第49話「検査当日――見抜かれた“魔法の補助線”」
午前9時。現場にスーツ姿の検査官が到着した。
設計事務所から派遣された構造設計の担当者と、第三者機関の検査員。
匠たちは図面ファイルを抱え、事務所前で出迎える。
「本日はよろしくお願いします」
「お願いします。では早速、2階から確認させてください」
検査が始まると、現場は一気に空気が張り詰めた。
仕上げ直前のフロアを、細かく見て回る設計者の目は鋭い。
梁成、柱位置、スリーブの通り芯。
図面と実測の照合は順調だった。
事前に寸法誤差を記録し、根拠も準備していた匠たちの対応は的確だった。
「なるほど、こちらの柱、若干東寄りですが、これは現場判断で?」
「はい。既設構造とのクリアランスを取るために、事前に設計へ承認申請を出しています。
こちらが承認書と修正図面になります」
「対応が丁寧ですね。確認済みです」
階段室の確認に入った時だった。
「この蹴上寸法、1段だけ変わってますが……」
「打設時の温度変化による型枠の沈みが影響しています。
こちら、打設当日の記録と、補修前後の写真です」
「うん、問題ないです。記録も十分」
検査は順調に進んだ。
しかし、その中でひとりの検査員が、ふと壁の一点を見つめた。
「この補助線……何で描いたんですか?」
「……補助線?」
高槻が小さく息を呑んだ。
そこには、通常の墨出しよりも極端に細く、真っ直ぐな線がうっすらと壁面に刻まれていた。
レーザー墨出し機でもここまで細くは引けない。
しかも、構造図における通り芯と、完璧に一致していた。
匠は一瞬ためらい、
「現場用の極細シャープで出した記録線かと……」
とごまかしたが、検査員はそのまま微笑みながら図面をめくった。
「不思議ですね。

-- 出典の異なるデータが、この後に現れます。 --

(* ===== verification/Escalation.v ===== *)
(** * What keepalive has seen before it gives a connection up

    Lifecycle.v runs the keepalive loop alone; here it runs beside the read loop and any
    users, and is shown with [follows] to raise the wake-up only on a history that ends in
    the misses the policy allows. *)

From S2P Require Import Prelude Time Sync Envelope Platform ProtocolErrors Reconnect Keepalive Engine Client ClientInv ClientDemo History ClientSafety.
From stdpp Require Import base gmap strings list.

(** ** The keepalive loop *)

Section Escalation.
Context {SM : SignalModel} {UM : UuidModel} {SJ : SerdeJson} {E : Type} {PE : ProtocolError E} {TErr : Type}.

Abbreviation St := (Client (E := E)).
Abbreviation program A := (prog (St := St) (Ext := Ext (TErr := TErr)) A).
Abbreviation deeds := (list (deed (Entry := LogEntry))).

(** A wait that the timer ended. *)
Definition pause (d : Duration) : deeds := [Won false; Did (LDelay d)].

(** A ping nobody answered: refused by the transport, or written and timed out. *)
Inductive unanswered (timeout : Duration) : deeds → Prop :=
| ping_refused conn token : unanswered timeout [Did (LSink conn (SinkPing token) false)]
| ping_timed_out conn token : unanswered timeout (Did (LSink conn (SinkPing token) true) :: pause timeout).

(** A round of the loop that ends in one: the interval, and before it any number of
    intervals at whose end pinging was found switched off for a moment. *)
Inductive missed_round (timeout : Duration) : deeds → Prop :=
| round_missed skipped interval l : unanswered timeout l →
    missed_round timeout (concat (pause <$> skipped) ++ pause interval ++ l).

(** The history ends in [n] such rounds, with no answered ping, reconfiguration or
    forced redial among them. *)
Definition misses (timeout : Duration) (n : Z) (h : deeds) : Prop :=
  ∃ before rounds, h = before ++ concat rounds ∧ Z.of_nat (length rounds) = n ∧ Forall (missed_round timeout) rounds.

(** The same between two turns of the loop. *)
Definition misses_so_far timeout n h : Prop :=
  ∃ h' skipped, misses timeout n h' ∧ h = h' ++ concat (pause <$> skipped).

Context (allowed : Z) (timeout : Duration) (Hallowed : (1 ≤ allowed ≤ u32_max)%Z).

Definition closes (s s' : St) : Prop := closed s = true → closed s' = true.

#[local] Instance closes_preorder : PreOrder closes.
Proof. unfold closes. split; [by intros s|]. intros s1 s2 s3; auto. Qed.

Definition wakes_after_misses (h : deeds) (s s' : St) : Prop :=
  force_reconnect_signal s' = force_reconnect_signal s ∨ misses timeout allowed h.

Abbreviation tracks p Q h s :=
  (follows (Ext := Ext (TErr := TErr)) logged closes wakes_after_misses p Q h s).

Lemma misses_zero h : misses timeout 0 h.
Proof. exists h, []. by rewrite app_nil_r. Qed.

Lemma misses_so_far_none n h : misses timeout n h → misses_so_far timeout n h.
Proof. intros Hm. exists h, []. by rewrite app_nil_r. Qed.

Lemma misses_skip n h d : misses_so_far timeout n h → misses_so_far timeout n (h ++ pause d).
Proof.
  intros (h' & skipped & Hm & ->). exists h', (skipped ++ [d]). split; [done|].
  by rewrite fmap_app, concat_app, <-(assoc app).
Qed.

Lemma misses_more n h interval l :
  misses_so_far timeout n h → unanswered timeout l → misses timeout (n + 1) (h ++ pause interval ++ l).
Proof.
  intros (h' & skipped & (before & rounds & -> & <- & Hr) & ->) Hl.
  exists before, (rounds ++ [concat (pause <$> skipped) ++ pause interval ++ l]).
  split; [|split; [rewrite length_app; simpl; lia|]].
  - rewrite concat_app. simpl. by rewrite app_nil_r, <-!(assoc app).
  - apply Forall_app. split; [done|]. apply Forall_singleton. by constructor.
Qed.

Lemma tracks_read {A B} (f : St → B) (k : B → program A) Q h s :
  (∀ s', closes s s' → tracks (k (f s')) Q h s') → tracks (Atomic (λ s, (f s, s)) k) Q h s.
Proof. intros Hk s1 Hr. split; [by left|]. simpl. rewrite logged_same by done. rewrite app_nil_r. by apply Hk. Qed.

Lemma tracks_atomic {A B} (f : St → B * St) (k : B → program A) Q h s :
  (∀ s', log (f s').2 = log s' ∧ force_reconnect_signal (f s').2 = force_reconnect_signal s' ∧ closed (f s').2 = closed s') →
  (∀ b s', closes s s' → tracks (k b) Q h s') → tracks (Atomic f k) Q h s.
Proof.
  intros Hf Hk s1 Hr. destruct (Hf s1) as (Hl & Hw & Hc). split; [by left|].
  rewrite (logged_same _ _ Hl), app_nil_r. apply Hk. unfold closes in *. rewrite Hc. auto.
Qed.

(** What a ping leaves behind: a failure that was not a refusal of the closed client is
    an unanswered ping. *)
Definition pinged (h : deeds) (r : result unit (ClientError E JsonError TErr)) (h' : deeds) (s : St) : Prop :=
  match r with
  | Ok _ => True
  | Err _ => closed s = true ∨ ∃ l, unanswered timeout l ∧ h' = h ++ l
  end.

Lemma tracks_ping h s : tracks (send_ping_with_timeout timeout) (pinged h) h s.
Proof.
  apply tracks_read. intros s1 _. destruct (closed s1) eqn:Hc; [intros s2 Hr; left; by apply Hr|].
  apply tracks_atomic; [by intros s2; unfold insert_ping_state; destruct (table_insert _ _ _)|].
  intros [token waiter] s2 _. intros s3 c r s4 _ Hk. destruct c; simpl in Hk; try discriminate Hk.
  injection Hk as <- <-. split; [by left|]. rewrite logged_add. destruct r0 as [[]|err].
  - intros s5 c b s6 _ Hw. unfold poll_select in Hw.
    destruct (poll (pong_wait _) c s5) as [[[] s']|] eqn:Ho.
    + injection Hw as <- <-. simpl in Ho.
      destruct (cells (waiters (pong_waiters s5)) !! waiter); [|discriminate Ho].
      destruct (oneshot_poll_wait _) as [[]|]; [|discriminate Ho]. injection Ho as _ <-.
      split; [by left|]. by intros s7 _.
    + destruct c; simpl in Hw; try discriminate Hw. injection Hw as <- <-. split; [by left|].
      rewrite logged_add. apply tracks_atomic; [done|]. intros [] s7 _ s8 _. right.
      eexists. split; [apply ping_timed_out|]. by rewrite <-(assoc app).
  - apply tracks_atomic; [done|]. intros [] s7 _ s8 _. right. eexists. split; [apply ping_refused|done].
Qed.

(** At the head of the loop: a client that is shut down, or the misses counted. *)
Definition at_head (missed : Z) (h : deeds) (s : St) : Prop :=
  closed s = true ∨ misses_so_far timeout missed h ∧ (0 ≤ missed < allowed)%Z.

Definition turned (next : option Z) (h : deeds) (s : St) : Prop :=
  match next with Some missed => at_head missed h s | None => True end.

Lemma at_head_zero h s : at_head 0 h s.
Proof. right. split; [apply misses_so_far_none, misses_zero|lia]. Qed.

Lemma at_head_stable missed h s s' : closes s s' → at_head missed h s → at_head missed h s'.
Proof. intros Hr [Hc|]; [left; auto|by right]. Qed.

(** The end of a turn: the miss is counted, and the wake-up raised if it was the last
    one allowed. *)
Lemma tracks_force h s :
  closed s = true ∨ misses timeout allowed h → tracks force_reconnect (λ _ _ _, True) h s.
Proof.
  intros Hh. apply tracks_read. intros s1 Hr. destruct (closed s1) eqn:Hc; [done|].
  intros s2 _. split; [|done]. right. destruct Hh as [Hh|Hh]; [|done]. apply Hr in Hh. congruence.
Qed.

Lemma tracks_changed {A} (k : unit → program A) Q h s :
  (∀ h s', tracks (k tt) Q h s') → tracks (Await changed_wait k) Q h s.
Proof.
  intros Hk s1 c [] s2 _ Ho. simpl in Ho. destruct (notify_poll_wait _) as [[]|]; [|discriminate Ho].
  injection Ho as _ <-. split; [by left|apply Hk].
Qed.

Lemma tracks_turn missed h s : at_head missed h s → tracks (keepalive_turn allowed timeout missed) turned h s.
Proof.
  intros Hh. apply tracks_read. intros s1 Hr1. apply (at_head_stable _ _ _ _ Hr1) in Hh. clear s Hr1.
  destruct (closed s1) eqn:Hc1; [by intros s2 _|]. destruct Hh as [Hh|[Hh Hm]]; [congruence|].
  apply tracks_read. intros s2 _. destruct (interval (keepalive s2)) as [d|];
    [|apply tracks_changed; intros h' s3 s4 _; apply at_head_zero].
  intros s3 c b s4 _ Hw. unfold poll_select in Hw.
  destruct (poll changed_wait c s3) as [[[] s']|] eqn:Ho.
  { injection Hw as <- <-. simpl in Ho. destruct (notify_poll_wait _) as [[]|]; [|discriminate Ho].
    injection Ho as _ <-. split; [by left|]. intros s5 _. apply at_head_zero. }
  destruct c; simpl in Hw; try discriminate Hw. injection Hw as <- <-. split; [by left|].
  rewrite logged_add. apply tracks_read. intros s5 _. destruct (closed s5); [by intros s6 _|].
  apply tracks_read. intros s6 _. destruct (interval (keepalive s6)) as [d'|];
    [|intros s7 _; right; split; [by apply misses_skip|done]].
  eapply (follows_bind _ _ _ _ _ _ _ _ _ closes_preorder.(PreOrder_Reflexive)); [apply tracks_ping|].
  clear s1 Hc1 s2 s3 Ho s5 s6. intros [[]|err] h' s Hp; [intros s1 _; apply at_head_zero|].
  assert (Hn : u32_saturating_add missed 1 = (missed + 1)%Z) by width_lia.
  assert (Hq : closed s = true ∨ misses timeout (missed + 1) h').
  { destruct Hp as [Hp|(l & Hl & ->)]; [by left|right]. rewrite <-(assoc app). by apply misses_more. }
  cbv zeta. rewrite Hn. case_bool_decide as Ha.
  - replace (missed + 1)%Z with allowed in Hq by lia.
    eapply (follows_bind _ _ _ _ _ _ _ _ _ closes_preorder.(PreOrder_Reflexive)); [by apply tracks_force|].
    intros _ h'' s1 _ s2 _. apply at_head_zero.
  - intros s1 Hr. destruct Hq as [Hq|Hq]; [left; auto|right]. split; [by apply misses_so_far_none|lia].
Qed.

Lemma tracks_loop fuel missed h s :
  at_head missed h s → tracks (keepalive_loop fuel allowed timeout missed) (λ _ _ _, True) h s.
Proof.
  revert missed h s. induction fuel as [|fuel IH]; intros missed h s Hh; [done|].
  eapply (follows_bind _ _ _ _ _ _ _ _ _ closes_preorder.(PreOrder_Reflexive)); [by apply tracks_turn|].
  intros [next|] h' s' Hn; [by apply IH|done].
Qed.

End Escalation.

Section Client.
Context {SM : SignalModel} {UM : UuidModel} {SJ : SerdeJson} {E : Type} {PE : ProtocolError E} {TErr : Type}.

Abbreviation St := (Client (E := E)).
Abbreviation program A := (prog (St := St) (Ext := Ext (TErr := TErr)) A).

Lemma misses_allowed_range k : is_u32 (max_missed k) → (1 ≤ misses_allowed k ≤ u32_max)%Z.
Proof. unfold misses_allowed. width_lia. Qed.

(** The deadline of a keepalive ping. *)
Definition ping_deadline (config : ClientConfig) : Duration :=
  default (config_timeout config) (ka_timeout (policy_of (config_keepalive config))).

(** C14: keepalive never gives up a connection that answers.  Beside the read loop and
    arbitrary users, under every interleaving: if a step of the keepalive task raises
    the wake-up that makes the read loop redial, then what that task has itself done up
    to there ends in [misses_allowed] rounds, one right after the other, each an interval
    that the timer ended and a ping that the transport refused or that was written and
    timed out; no answered ping, change of the interval or earlier wake-up lies between
    them, and pings that a closed client refuses count for nothing. *)
Theorem redial_forced_only_after_misses fuel conn config (users : list (program unit)) schedule ts s c ts' s' :
  Forall (api unit) users → is_u32 (max_missed (policy_of (config_keepalive config))) →
  run_pool schedule ((from_transport_with_config fuel conn config).2 ++ users)
    (from_transport_with_config (E := E) (TErr := TErr) fuel conn config).1 = Some (ts, s) →
  pool_step 1 c ts s = Some (ts', s') → force_reconnect_signal s' ≠ force_reconnect_signal s →
  misses (ping_deadline config) (misses_allowed (policy_of (config_keepalive config)))
    (history logged 1 schedule ((from_transport_with_config fuel conn config).2 ++ users)
       (from_transport_with_config (E := E) (TErr := TErr) fuel conn config).1).
Proof.
  intros Hu Hk Hrun Hstep Hforced. pose proof (misses_allowed_range _ Hk) as Ha.
  assert (Hpre : PreOrder (closes (E := E))) by (unfold closes; split; [by intros ?|intros ???; auto]).
  destruct (run_pool_follows logged closes (wakes_after_misses (misses_allowed (policy_of (config_keepalive config))) (ping_deadline config))
    (task_spec (λ _, False) True) (λ _ _ _, True) 1
    (keepalive_loop fuel (misses_allowed (policy_of (config_keepalive config))) (ping_deadline config) 0) [] schedule
    ((from_transport_with_config fuel conn config).2 ++ users)
    (from_transport_with_config (E := E) (TErr := TErr) fuel conn config).1 ts s)
    as (p & Hp & Hf); try done.
  - apply grows_preorder.
  - apply guar_grows.
  - intros s1 s2 [_ [Hc _ _] _ _ _]. exact Hc.
  - by apply client_tasks_safe.
  - apply all_allowed.
  - by apply tracks_loop, at_head_zero.
  - unfold pool_step in Hstep. rewrite Hp in Hstep.
    destruct (step c p s) as [[[p' s1] new]|] eqn:Hs; [|done]. injection Hstep as _ <-.
    by destruct (step_follows _ _ _ _ _ _ _ _ _ _ _ Hpre.(PreOrder_Reflexive) Hf Hs) as ([Hg|Hg] & _).
Qed.

End Client.

(** ** Witness

    Two pings go unanswered, the second one because the transport refuses it, while a
    user reads the interval: the next step of the keepalive task raises the wake-up. *)
Definition pinging_config : ClientConfig :=
  with_keepalive (KeepaliveEnabled KeepalivePolicy_default) demo_config.

Abbreviation pinging_client :=
  (from_transport_with_config (E := V1_6.OCPP1_6Error) (TErr := unit) 4 0 pinging_config).

Definition reading_users : list (demo_program unit) := [bind ping_interval (λ _, Ret tt)].

Lemma reading_users_api : Forall (api unit) reading_users.
Proof. constructor; [|constructor]. apply (api_bind _ _ _ ping_interval); [apply api_ping_interval|intros; apply api_ret]. Defined.

Definition two_misses : list (nat * demo_choice) :=
  [(1, CTimer); (1, CTimer); (1, CTimer); (1, CTimer); (1, CTimer);
   (1, CTimer); (1, CTimer); (1, CSink (Ok tt)); (2, CTimer); (1, CTimer); (1, CTimer);
   (1, CTimer); (1, CTimer); (1, CTimer); (1, CTimer); (1, CTimer);
   (1, CTimer); (1, CTimer); (1, CSink (Err tt)); (1, CTimer); (1, CTimer)].

Definition is_raised (s : DemoSt) : bool := signalled (force_reconnect_signal s).

(** The next step of the keepalive task raises the wake-up, on a history of two misses. *)
Definition escalates (x : list (demo_program unit) * DemoSt) : Prop :=
  ∃ y, pool_step 1 (CTimer : demo_choice) x.1 x.2 = Some y ∧
    force_reconnect_signal y.2 ≠ force_reconnect_signal x.2 ∧
    misses (ping_deadline pinging_config) 2
      (history logged 1 two_misses (pinging_client.2 ++ reading_users) pinging_client.1).

Definition is_escalating (x : list (demo_program unit) * DemoSt) : bool :=
  match pool_step 1 (CTimer : demo_choice) x.1 x.2 with
  | Some y => is_raised y.2 && negb (is_raised x.2)
  | None => false
  end.

Lemma redial_forced_only_after_misses_witness :
  match run_pool two_misses (pinging_client.2 ++ reading_users) pinging_client.1 with
  | Some x => escalates x
  | None => False
  end.
Proof.
  apply (ran_to_elim escalates is_escalating); [vm_compute; reflexivity|].
  intros [ts s] Hrun Hx. unfold is_escalating in Hx. unfold escalates.
  destruct (pool_step 1 CTimer _ _) as [[ts' s']|] eqn:Hs; [|discriminate Hx].
  apply andb_prop in Hx as [Hx Hy].
  assert (Hf : force_reconnect_signal s' ≠ force_reconnect_signal s).
  { intros Heq. unfold is_raised in *. cbn [fst snd] in Hx, Hy. rewrite Heq in Hx. rewrite Hx in Hy. discriminate Hy. }
  exists (ts', s'). split; [reflexivity|]. split; [exact Hf|].
  apply (redial_forced_only_after_misses 4 0 pinging_config reading_users two_misses ts s CTimer ts' s' reading_users_api);
    [split; vm_compute; congruence|exact Hrun|exact Hs|exact Hf].
Defined.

こんな線、現場でどうやって引いたんだろうって思って。
でも、記録と照合もバッチリなんで……問題ありませんよ」
そのまま何事もなかったように、検査は続いた。
昼過ぎ。全工程が終了し、結果が伝えられた。
「問題なし。非常に丁寧な施工で、記録の精度も高い。
これまでで一番整っていた現場かもしれません」
匠と高槻は深く頭を下げた。
事務所に戻ったあと、匠はスマホに小声で話しかける。
「……なあ、あの補助線。俺が“通り芯を魔法で視認して引いた”やつだよな」
《はい。光属性魔法の応用、“視認領域のトレース”を使い、図面とのズレを検知しながら線を引いたものです》
「……バレそうだったな」
《でも、誰も証明はできません。匠様の“施工精度”が高いという評価になるだけです》
「悪いことしてるつもりはないけどな……」
「なんかバフかけて図面の中に入ってたでしょ」
隣から高槻がボソッと言った。
「お前、全部見てたのか」
「いえ。なんとなく、です。
でも、あの線の通りに施工できる人間がいたら、それはそれで“才能”ですよね」
魔法で引かれた補助線は、検査員の目にも“完璧な仕事”として映った。
見えない力はあくまで支えであり、評価されるのはあくまで“現場の完成度”。
それが、神原匠の“現場監督としての矜持”だった。